Express & Star

Team Tibbs goes global with support from Ugandan children

The story of a brave teenager battling cancer has gone global after children overseas sent him a heart-warming message of support.

Published

A video to 13-year-old Lucas Tibbs in Great Wyrley has been sent from a group of orphans over 6,000 miles away in Uganda.

It shows them shaving their hair off to support him after he lost his hair when he started chemotherapy treatment after being diagnosed with Burkitt’s Lymphoma Leukemia.

Lucas Tibbs with his school friends
Ugandan children brave the shave for Lucas Tibbs
Team Tibbs goes global

It comes after a charity football match was held for Lucas where Wyrley Juniors FC Dads and Managers played Hawkins Sports FC.

The manager of the under-14s Cheslyn Hay team, Andy Harrison, regularly sends old football boots and kits to an orphanage in Uganda and they agreed to join the fundraising effort by creating the video.

The family, who were devastated by the diagnosis, were ‘shocked’ when they received the video and sent old football kit to them as a thank you.

His mother, Karen Tibbs, said: “We were in his room when I saw the video from them with messages of support in broken English.

“We were shocked by it. It is madness what these kids are doing this for him because they are such a small community who basically have nothing. It is so emotional and it has really lifted Lucas.

“With everything he is going through, Lucas is still so selfless. He noticed they had no shoes and both my boys have played football since they were little so we have donated all of their old kits and shoes.”

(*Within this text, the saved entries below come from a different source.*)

Lemma alloc_ok (h : heap) (a : ndarray) :
  alloc a h = mkOutcome [] (h ++ [a]) (Ok (length h)).
Proof. reflexivity. Qed.

Lemma hlift_ok {A : Type} (h : heap) (a : A) :
  hlift (lift (Ok a)) h = mkOutcome [] h (Ok a).
Proof. reflexivity. Qed.

Lemma hbind_silent {A B : Type} (m : hprog A) (k : A -> hprog B) (h h' : heap)
      (a : A) :
  m h = mkOutcome [] h' (Ok a) -> hbind m k h = k a h'.
Proof. unfold hbind. intros ->. simpl. now destruct (k a h'). Qed.

End MemSpecs.
Ltac hstep :=
  erewrite hbind_silent by
    first [ apply load1_ok; eauto using nth_error_extend, nth_error_fresh
          | apply load2_ok; eauto using nth_error_extend, nth_error_fresh
          | apply alloc_ok
          | apply hlift_ok ];
  cbv beta iota zeta.

Section MemSpecs2.
Variables (h : heap) (lu lN lf : loc) (u : mat) (N f : vec).
Hypothesis Hu : nth_error h lu = Some (Arr2 u).
Hypothesis HN : nth_error h lN = Some (Arr1 N).
Hypothesis Hf : nth_error h lf = Some (Arr1 f).

Lemma validate_inputs_mem_spec :
  validate_inputs_mem lu lN lf h =
  mkOutcome [] h (if shapes_ok u N f then Ok (lu, lN, lf) else Raise ShapeError).
Proof.
  unfold validate_inputs_mem. do 3 hstep.
  unfold hbind, hlift, lift, validate_inputs. simpl.
  destruct (shapes_ok u N f); reflexivity.
Qed.

Lemma precondition_u_kn_mem_spec :
  precondition_u_kn_mem lu lN lf h =
  match precondition_u_kn u N f with
  | Ok u' => mkOutcome [] (h ++ [Arr2 u']) (Ok (length h))
  | Raise e => mkOutcome [] h (Raise e)
  end.
Proof.
  unfold precondition_u_kn_mem, precondition_u_kn, validate_inputs.
  destruct (shapes_ok u N f) eqn:Hs.
  - erewrite hbind_silent by (rewrite validate_inputs_mem_spec, Hs; reflexivity).
    cbv beta iota zeta.
    do 5 hstep.
    unfold hbind, store, hret. simpl. now rewrite list_set_last.
  - erewrite hbind_stop by (rewrite validate_inputs_mem_spec, Hs; reflexivity).
    reflexivity.
Qed.
End MemSpecs2.

Section SolveOnce.

Variables (h : heap) (lu lN lf : loc) (u : mat) (N f : vec).
Hypothesis Hu : nth_error h lu = Some (Arr2 u).
Hypothesis HN : nth_error h lN = Some (Arr1 N).
Hypothesis Hf : nth_error h lf = Some (Arr1 f).

Variable lstsq : mat -> vec -> vec.
Variable scipy_minimize :
  (vec -> result (R * vec)) -> option (vec -> result mat) -> vec ->
  string -> R -> option options -> prog vec.
Variable scipy_root :
  (vec -> result vec) -> (vec -> result mat) -> vec ->
  string -> R -> option options -> prog vec.
Variable check_w_normalized : mat -> vec -> result unit.

Variables (f0 : R) (tol : R) (opts : option options).
Hypothesis Hshapes : shapes_ok u N f = true.
Hypothesis Hf0 : index0 f = Ok f0.

Local Abbreviation f1 := (map (fun x => x - f0) f).
Local Abbreviation u1 := (preconditioned u N f1).
Local Abbreviation h2 := (h ++ [Arr1 f1; Arr2 u1]).

Lemma shapes_ok_anchor : shapes_ok u N f1 = true.
Proof.
  rewrite <- Hshapes. unfold shapes_ok. now rewrite length_map.
Qed.

Lemma h2_cells :
  nth_error h2 lN = Some (Arr1 N) /\
  nth_error h2 (length h) = Some (Arr1 f1) /\
  nth_error h2 (length (h ++ [Arr1 f1])) = Some (Arr2 u1).
Proof.
  split; [now apply nth_error_extend|]. split.
  - apply nth_error_fresh.
  - rewrite length_app. simpl.
    rewrite nth_error_app2 by lia.
    now replace (length h + 1 - length h)%nat with 1%nat by lia.
Qed.

(** The call up to the dispatch on [method], for the adaptive method. *)
Lemma solve_mbar_once_adaptive_prefix :
  solve_mbar_once lstsq scipy_minimize scipy_root check_w_normalized
                  lu lN lf "adaptive" tol opts h =
  hbind (hbind (hlift (catch_warnings (adaptive lstsq u1 N f1 tol opts)))
               (fun rw => hbind (alloc (Arr1 (fst rw)))
                                (fun l => hret (l, ResAdaptive l, snd rw))))
        (fun x =>
           let '(f_k_nonzero, results, w) := x in
           hbind (if (0 <? w)%nat then
                    hbind (hlift (repeat ShowWarning w, Ok tt)) (fun _ =>
                    hbind (load1 f_k_nonzero) (fun fr =>
                    hbind (hlift (lift (mbar_W_nk u1 N fr))) (fun W =>
                    hbind (hlift (lift (check_w_normalized W N))) (fun _ =>
                    hlift (emit (Stdout MsgWeightsConverged))))))
                  else hret tt)
                 (fun _ => hret (f_k_nonzero, results))) h2.
Proof.
  destruct h2_cells as (HN2 & Hf2 & Hu2).
  unfold solve_mbar_once.
  erewrite hbind_silent
    by (rewrite (@validate_inputs_mem_spec h lu lN lf u N f Hu HN Hf), Hshapes;
        reflexivity).
  cbv beta iota zeta.
  hstep. rewrite Hf0. hstep. hstep.
  erewrite hbind_silent.
  2:{ rewrite (@precondition_u_kn_mem_spec (h ++ [Arr1 f1]) lu lN (length h) u N f1)
        by eauto using nth_error_extend, nth_error_fresh.
      rewrite precondition_u_kn_eq by apply shapes_ok_anchor. reflexivity. }
  cbv beta iota zeta. rewrite <- app_assoc. cbn [app].
  erewrite hbind_silent by (apply load2_ok; exact Hu2). cbv beta.
  erewrite hbind_silent by (apply load1_ok; exact HN2). cbv beta.
  erewrite hbind_silent by (apply load1_ok; exact Hf2). cbv beta.
  reflexivity.
Qed.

Mr Harrison said: “The reaction from the video has been absolutely fantastic and it has had a knock-on effect because other local teams have got in contact with me since about sending boots over.”

“What we throw away means the world to someone else.”

The Cheslyn Hay Sports and Community High School student was diagnosed with cancer in September on the first day he was due to start Year 9 and since then a fundraising campaign, called Team Tibbs has raised over £11,000 for the Teenage Cancer Trust and Birmingham Children’s Hospital.

As part of the fundraising effort, a group of 15 of his lifelong friends shaved their hair off in front of the year group in a special assembly which raised £1,600.

Lucas is due to start his third round of treatment this week.